Mission control needed assurance that firing the descent engines would work, and Ahr and a colleague spent the night running what was called a dispersion analysis, checking every possible parameter to see if the move would put the craft on the right course.

“I couldn’t even tell you the number of times we ran computations,” said Ahr, “but we did the dispersion analysis, and the conclusion was, ‘Go ahead and do the maneuver.'”

The computers as heroes

The eventual safe return of the astronauts was due to far more than that series of calculations, but Ahr’s recollection illustrates just how crucial the early computers were to the lunar missions.

With its goal of putting a man on the moon, NASA’s Apollo program is perhaps the most ambitious technical endeavor ever undertaken. Throughout the 15 Apollo missions that included six moon landings, the precision needed–in terms of positioning and velocity–to put the craft on the correct trajectory on the journey to and from earth was exacting.

Every maneuver that would be carried out by the spacecraft was calculated in advance by IBM computers in the Real-Time Computer Complex (RTCC) at Johnson Space Center, and checked against the craft’s actual maneuvers throughout the mission.


Hear Nick Heath explain how he reported this story about the coders that powered the Apollo missions.

Just as important to the return of Apollo 13, and the success of the wider program, were the computer systems underpinning the numerous simulators at Johnson Space Center and Cape Canaveral. The simulators included working copies of the spacecraft’s command and lunar modules, and allowed NASA astronauts and the flight controllers on the ground to practice every part of the journey: from the launch, to the lunar landing, to earth re-entry, working in tandem as they would during the mission.

Simulators replicated not only the workings of the onboard computers, but also fed data into ground systems, recreating the experience of an actual mission as closely as possible, and preparing staff to deal with a host of potential problems.
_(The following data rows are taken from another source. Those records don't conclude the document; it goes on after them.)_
Lemma insert_bookings_any (bd : bookingData) (fareId : string) (ids : list string) :
  forall (i : nat) (acc : list string * string) (rho : env) (st st' : state)
         (o : outcome (list string * string)),
  insert_bookings bd fareId ids i acc rho st = (o, st') ->
  exists rows,
    store st' = with_bookings (store st) (train_tbl (store st')) rows
    /\ toasts st' = toasts st
    /\ Forall (booked_for bd fareId) rows
    /\ fire_booking_writes (map TG_INSERT rows) (train_tbl (store st))
       = PgOk (train_tbl (store st'))
    /\ match o with
       | Resolved out =>
           map passenger_id rows = ids
           /\ snd out = match i, rows with
                        | O, b :: _ => pnr b
                        | _, _ => snd acc
                        end
       | Rejected _ =>
           (length rows < length ids)%nat
           /\ map passenger_id rows = take (length rows) ids
       end.
Proof.
  induction ids as [|id rest IH]; intros i acc rho st st' o; cbn [insert_bookings].
  - intros [= <- <-]. exists []. rewrite with_bookings_nil. cbn.
    repeat split; [constructor | destruct i; reflexivity].
  - intros Hrun.
    apply bind_inv in Hrun as [(rnd & st0 & Hrnd & Hrun)|(e & Hrnd & _)];
      [|discriminate].
    injection Hrnd as _ <-.
    apply bind_inv in Hrun as [(resp & st1 & Hreq & Hrest)|(e & Hreq & _)];
      [|exfalso; exact (request_resolves _ _ _ _ _ Hreq)].
    apply request_inv in Hreq as (_ & Htoast & r & [= <-] & Hstmt).
    destruct resp as [p|e].
    + unfold returning_key, insert_booking in Hstmt.
      destruct (update_train_seats
                  (TG_INSERT (mkBooking (key_at rho (requests st)) id (trainId bd) fareId
                                (fareClass bd) (seat_label (fareClass bd) rnd) "Confirmed"))
                  (train_tbl (store st))) as [trains1|] eqn:Htrig;
        cbn in Hstmt; [|discriminate].
      injection Hstmt as Hstore Hp.
      apply IH in Hrest as (rows & Hst' & Htoast' & Hall & Hfire & Ho).
      exists (mkBooking p id (trainId bd) fareId (fareClass bd)
                (seat_label (fareClass bd) rnd) "Confirmed" :: rows).
      split; [|split; [congruence|split; [|split]]].
      * rewrite Hst', <- Hstore. unfold with_bookings. cbn.
        rewrite Hp, <- app_assoc. reflexivity.
      * constructor; [repeat split | exact Hall].
      * cbn [map fire_booking_writes]. rewrite <- Hp, Htrig. cbn [pg_bind].
        rewrite <- Hfire, <- Hstore. reflexivity.
      * destruct o as [out|e].
        -- destruct Ho as [Hids Hsnd]. cbn [map passenger_id pnr]. split; [congruence|].
           rewrite Hsnd. destruct i; cbn; reflexivity.
        -- destruct Ho as [Hlen Hids]. split; [cbn; lia|].
           cbn [map length take passenger_id]. rewrite Hids. reflexivity.
    + injection Hrest as <- <-. exists []. rewrite Hstmt, with_bookings_nil.
      split; [reflexivity|]. split; [exact Htoast|].
      split; [constructor|]. split; [reflexivity|].
      cbn. split; [lia|reflexivity].
Qed.
(** The loop over the rows raises exactly when the frame is strict, the
    column holds floats and a row holds a number; otherwise every write
    is taken. *)
Lemma format_rows_cases (policy : frame_policy) (rows : list (string * value))
    (column : dtype) :
  format_rows policy (map (fun kv => (label_of (fst kv), snd kv)) rows) column
  = match policy, column with
    | Strict, Float64 =>
        if existsb (fun kv => is_number (snd kv)) rows then Raise TypeError
        else Return (formatted_rows rows)
    | _, _ => Return (formatted_rows rows)
    end.
Proof.
  assert (Hobj : forall rows',
             format_rows policy
               (map (fun kv => (label_of (fst kv), snd kv)) rows') Object
             = Return (formatted_rows rows')).
  { induction rows' as [|[k v] rows' IH]; [reflexivity|].
    simpl. destruct v; simpl; rewrite IH; destruct policy; reflexivity. }
  destruct column; [|destruct policy; apply Hobj].
  destruct policy.
  - induction rows as [|[k v] rows IH]; [reflexivity|].
    simpl. destruct v; simpl; [now rewrite Hobj | now rewrite IH].
  - induction rows as [|[k v] rows IH]; [reflexivity|].
    simpl. destruct v; simpl; [reflexivity|].
    rewrite IH.
    destruct (existsb (fun kv => is_number (snd kv)) rows); reflexivity.
Qed.

Lemma format_calculations_eq (policy : frame_policy) (data : dict) :
  format_calculations policy data
  = match policy, column_dtype data with
    | Strict, Float64 =>
        if dict_nonempty data then Raise TypeError
        else Return (formatted_rows data)
    | _, _ => Return (formatted_rows data)
    end.
Proof.
  unfold format_calculations. rewrite map_map.
  rewrite (map_ext (fun x : string * value =>
                      let '(k, v) := let '(k, v) := x in (k, v) in
                      (label_of k, v))
                   (fun kv => (label_of (fst kv), snd kv)))
    by (intros [k v]; reflexivity).
  rewrite format_rows_cases.
  destruct policy; [reflexivity|].
  unfold column_dtype.
  destruct (forallb (fun kv => is_number (snd kv)) data) eqn:E; [|reflexivity].
  destruct data as [|[k v] data]; [reflexivity|].
  simpl in *. apply andb_true_iff in E as [Hv _]. now rewrite Hv.
Qed.

(** Formatting the table raises exactly when the data frame refuses a
    string in a column of floats and the metrics, at least one, are all
    numbers, and then [TypeError]; a mapping that holds a string metric
    is always formatted.  When the table is formatted it has one row per
    metric, in the same order, labelled by the metric's name; every cell
    is a string, and a value that is already a string is shown as it
    is. *)
Theorem format_calculations_rows (policy : frame_policy) (data : dict) :
  (forall e, format_calculations policy data = Raise e <->
             e = TypeError /\ policy = Strict /\ data <> []
             /\ Forall (fun kv => is_number (snd kv) = true) data)
  /\ (forall rows, format_calculations policy data = Return rows ->
        map fst rows = map label_of (dict_keys data)
        /\ Forall (fun row => is_number (snd row) = false) rows
        /\ (forall k s, In (k, VStr s) data -> In (label_of k, VStr s) rows)).
Proof.
  rewrite format_calculations_eq. unfold column_dtype. split.
  - intros e.
    destruct (forallb (fun kv => is_number (snd kv)) data) eqn:E.
    + assert (HF : Forall (fun kv => is_number (snd kv) = true) data)
        by (apply Forall_forall; rewrite forallb_forall in E; exact E).
      destruct policy, data as [|kv data]; simpl; split;
        try discriminate;
        try (intros (_ & H & _); discriminate H);
        try (intros (_ & _ & H & _); congruence).
      * intros H. injection H as <-. repeat split; [discriminate | exact HF].
      * intros (-> & _). reflexivity.
    + assert (HF : ~ Forall (fun kv => is_number (snd kv) = true) data).
      { intros HF. rewrite Forall_forall in HF.
        assert (forallb (fun kv => is_number (snd kv)) data = true)
          by (apply forallb_forall; exact HF). congruence. }
      destruct policy; split; try discriminate; intros (_ & _ & _ & H); tauto.
  - intros rows Hr.
    assert (Hrows : rows = formatted_rows data).
    { destruct policy; [now injection Hr|].
      destruct (forallb (fun kv => is_number (snd kv)) data);
        [destruct (dict_nonempty data); [discriminate|]|]; now injection Hr. }
    subst rows. unfold formatted_rows, dict_keys. rewrite !map_map.
    repeat split.
    + apply Forall_map, Forall_forall. intros [k v] _. destruct v; reflexivity.
    + intros k s H.
      apply (in_map (fun kv : string * value =>
                       (label_of (fst kv),
                        match snd kv with
                        | VFloat x => VStr ("₹ " ++ format_2f x)
                        | VStr s0 => VStr s0
                        end))) in H. exact H.
Qed.

(** ** The matcher finds every match *)

Lemma star_match_complete {A : Type} (p : ascii -> bool) (w s' : string)
    (k : string -> option A) :
  str_forall p w = true -> k s' <> None -> star_match p (w ++ s') k <> None.
Proof.
  intros Hw Hk. induction w as [|c w IH]; simpl in *.
  - destruct s' as [|c s'']; simpl; [exact Hk|].
    destruct (p c); [|exact Hk].
    destruct (star_match p s'' k); [discriminate | exact Hk].
  - apply andb_true_iff in Hw as [Hc Hw]. rewrite Hc.
    destruct (star_match p (w ++ s') k) eqn:E; [discriminate|].
    exfalso. exact (IH Hw eq_refl).
Qed.

(** If a string of the pattern starts the text and the continuation
    accepts what follows, the matcher returns a match. *)
Lemma rmatch_complete {A : Type} (r : regex) :
  forall (w s' : string) (g : option string)
         (k : string -> option string -> option A),
    lang r w -> (forall g', k s' g' <> None) ->
    rmatch r (w ++ s') g k <> None.
Proof.
  induction r as [|p|r1 IH1 r2 IH2|r1 IH1 r2 IH2|p|r1 IH1];
    intros w s' g k L Hk; simpl in L.
  - subst w. simpl. apply Hk.
  - destruct L as (c & -> & Hc). simpl. rewrite Hc. apply Hk.
  - destruct L as (u & v & -> & L1 & L2). rewrite str_app_assoc. simpl.
    apply IH1; [exact L1|]. intros g'. apply IH2; assumption.
  - simpl. destruct (rmatch r1 (w ++ s') g k) eqn:E; [discriminate|].
    destruct L as [L|L].
    + exfalso. exact (IH1 w s' g k L Hk E).
    + apply IH2; assumption.
  - simpl. apply star_match_complete; [exact L | apply Hk].
  - simpl. apply IH1; [exact L|]. intros g'. apply Hk.
Qed.

(** [re.search] finds a match exactly when some part of the text is a
    string of the pattern. *)
Lemma re_search_iff_lang (r : regex) (text : string) :
  re_search r text <> None <->
  exists pre w post, text = pre ++ w ++ post /\ lang r w.
Proof.
  split.
  - induction text as [|c text IH]; simpl.
    + destruct (re_match_here r "") as [m|] eqn:E; [|congruence].
      intros _. apply rmatch_sound in E as (w & s' & g' & Hs & L & _).
      exists "", w, s'. auto.
    + destruct (re_match_here r (String c text)) as [m|] eqn:E.
      * intros _. apply rmatch_sound in E as (w & s' & g' & Hs & L & _).
        exists "", w, s'. auto.
      * intros H. destruct (IH H) as (pre & w & post & -> & L).
        exists (String c pre), w, post. auto.
  - intros (pre & w & post & -> & L).
    induction pre as [|c pre IH]; simpl.
    + assert (H : re_match_here r (w ++ post) <> None).
      { unfold re_match_here. apply rmatch_complete; [exact L|]. discriminate. }
      destruct (w ++ post); simpl;
        destruct (re_match_here r _); congruence.
    + destruct (re_match_here r (String c (pre ++ w ++ post)));
        [discriminate | exact IH].
Qed.

(** ** The extractors on every text *)

Lemma dict_keys_set_new (d : dict) (k : string) (v : value) :
  ~ In k (dict_keys d) -> dict_keys (dict_set d k v) = (dict_keys d ++ [k])%list.
Proof.
  unfold dict_keys. induction d as [|[k0 v0] d IH]; simpl; [reflexivity|].
  intros H. destruct (String.eqb_spec k k0) as [->|Hk]; [tauto|].
  simpl. rewrite IH by tauto. reflexivity.
Qed.

Lemma dict_in_keys (d : dict) (k : string) :
  dict_in k d = true <-> In k (dict_keys d).
Proof.
  unfold dict_in, dict_keys. induction d as [|[k0 v0] d IH]; simpl.
  - split; [discriminate | tauto].
  - destruct (String.eqb_spec k k0) as [->|Hk].
    + split; auto.
    + rewrite IH. split; [auto | intros [H|H]; [congruence | exact H]].
Qed.

Lemma dict_get_in (d : dict) (k : string) (v : value) :
  dict_get d k = Some v -> dict_in k d = true.
Proof. unfold dict_in. intros ->. reflexivity. Qed.

Lemma NoDup_fst_functional {A B : Type} (l : list (A * B)) (k : A) (a b : B) :
  NoDup (map fst l) -> In (k, a) l -> In (k, b) l -> a = b.
Proof.
  induction l as [|[k0 v0] l IH]; simpl; [tauto|].
  intros Hnd Ha Hb. inversion Hnd as [|? ? Hnot Hnd']; subst.
  destruct Ha as [Ha|Ha], Hb as [Hb|Hb].
  - congruence.
  - injection Ha as -> ->. exfalso. apply Hnot.
    apply (in_map fst) in Hb. exact Hb.
  - injection Hb as -> ->. exfalso. apply Hnot.
    apply (in_map fst) in Ha. exact Ha.
  - eauto.
Qed.

(** The loop adds, in order, the names of the rules that match. *)
Lemma extract_loop_keys (numeric : list string) (text : string)
    (rules : list (string * regex)) :
  (forall item, In item rules -> final_group (snd item) <> None) ->
  NoDup (map fst rules) ->
  forall init d : dict,
    (forall k, In k (map fst rules) -> ~ In k (dict_keys init)) ->
    for_each rules (extract_step numeric text) init = Return d ->
    dict_keys d
    = (dict_keys init ++ map fst (filter (rule_matches text) rules))%list.
Proof.
  induction rules as [|[f p] rules IH]; intros Hfin Hnd init d Hfresh.
  - simpl. intros H. injection H as <-. now rewrite app_nil_r.
  - cbn [for_each]. rewrite extract_step_eq.
    inversion Hnd as [|? ? Hnot Hnd']; subst.
    assert (Hfin' : forall item, In item rules -> final_group (snd item) <> None)
      by (intros item Hi; apply Hfin; now right).
    unfold rule_matches at 1. cbn [filter snd].
    destruct (re_search p text) as [m|] eqn:Es.
    + destruct (final_group p) as [b|] eqn:Eb;
        [|exfalso; apply (Hfin (f, p)); [now left | exact Eb]].
      destruct (re_search_group p b text m Eb Es) as (w & Hw & _).
      rewrite Hw. cbn [str_of bind]. intros H.
      apply IH in H; auto.
      * rewrite H, dict_keys_set_new by (apply Hfresh; now left).
        rewrite <- app_assoc. reflexivity.
      * intros k Hk Hin. apply dict_keys_set in Hin as [->|Hin].
        -- exact (Hnot Hk).
        -- apply (Hfresh k); [now right | exact Hin].
    + cbn [bind]. intros H. apply IH in H; auto.
      intros k Hk. apply Hfresh. now right.
Qed.

(** The keys of the mapping returned are the names of the rules whose
    pattern matches the text, in the order of the rules. *)
Theorem extracted_keys_are_matching_rules (dt : document_type) (text : string) :
  exists d, extract dt text = Return d
    /\ dict_keys d = map fst (filter (rule_matches text) (rules_of dt)).
Proof.
  destruct (extract_returns dt text) as (d & Hd). exists d.
  split; [exact Hd|]. rewrite extract_eq in Hd.
  apply extract_loop_keys in Hd.
  - exact Hd.
  - apply rules_end_with_group.
  - apply rule_names_distinct.
  - intros k _ [].
Qed.

(** A field is in the mapping exactly when its pattern finds a match. *)
Lemma field_present_iff_match (dt : document_type) (text field : string)
    (pattern : regex) (d : dict) :
  In (field, pattern) (rules_of dt) ->
  extract dt text = Return d ->
  (dict_in field d = true <-> re_search pattern text <> None).
Proof.
  intros Hin Hd. rewrite extract_eq in Hd.
  apply extract_loop_keys in Hd;
    [|apply rules_end_with_group|apply rule_names_distinct|intros k _ []].
  rewrite dict_in_keys, Hd. simpl. rewrite in_map_iff. split.
  - intros ([f p] & Hf & Hp). simpl in Hf. subst f.
    apply filter_In in Hp as [Hp Hm].
    rewrite (NoDup_fst_functional _ _ _ _ (rule_names_distinct dt) Hin Hp).
    unfold rule_matches in Hm. simpl in Hm.
    destruct (re_search p text); [discriminate | discriminate Hm].
  - intros H. exists (field, pattern). split; [reflexivity|].
    apply filter_In. split; [exact Hin|]. unfold rule_matches. simpl.
    destruct (re_search pattern text); [reflexivity | congruence].
Qed.

(** On a text of ASCII characters a field is extracted exactly when some
    part of the text is a string of its pattern: the order in which the matcher tries alternatives and
    repetitions decides the value captured, never whether the field is
    found. *)
Theorem field_present_iff_text_has_match (dt : document_type)
    (text field : string) (pattern : regex) :
  ascii_text text = true ->
  In (field, pattern) (rules_of dt) ->
  exists d, extract dt text = Return d
    /\ (dict_in field d = true <->
        exists pre w post, text = pre ++ w ++ post /\ lang pattern w).
Proof.
  intros _ Hin. destruct (extract_returns dt text) as (d & Hd). exists d.
  split; [exact Hd|].
  rewrite (field_present_iff_match dt text field pattern d Hin Hd).
  apply re_search_iff_lang.
Qed.

Lemma field_present_iff_text_has_match_witness :
  exists d, extract TaxReturn "PAN ABCDE1234F" = Return d
    /\ (dict_in "pan" d = true <->
        exists pre w post,
          "PAN ABCDE1234F" = pre ++ w ++ post
          /\ lang (text_pattern ["PAN"; "Permanent Account Number"] (plus alnum)) w).
Proof.
  apply (field_present_iff_text_has_match TaxReturn "PAN ABCDE1234F" "pan").
  - reflexivity.
  - simpl. left. reflexivity.
Defined.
Jack Winters, who managed simulators testing and started out writing software for simulators during the earlier Gemini missions, said the training for the flight controllers was invaluable for the Apollo Project.

“On Apollo 13, for example, they were much, much better able to spot the problem and develop workarounds because of the training,” he said.

During Apollo 13, these simulators would let engineers and astronauts on the ground–working alongside astronaut Ken Mattingly, who had been replaced on the Apollo 13 flight crew at the last moment–figure out how to bring the command module’s onboard systems back online with the limited power available, a crucial step ahead of re-entering earth’s atmosphere.

Merritt Jones was working at Johnson Space Center as a computer programmer and an astrodynamicist, calculating the mechanics of how a spacecraft moves in orbit.

Working out the correct order to restore the lander’s systems was incredibly important for the safe return of the Apollo 13 crew, he said.

“They had to reduce the power required for the startup sequence. The startup sequence was critical. If you didn’t start in the right sequence, the systems wouldn’t work well or wouldn’t work at all.”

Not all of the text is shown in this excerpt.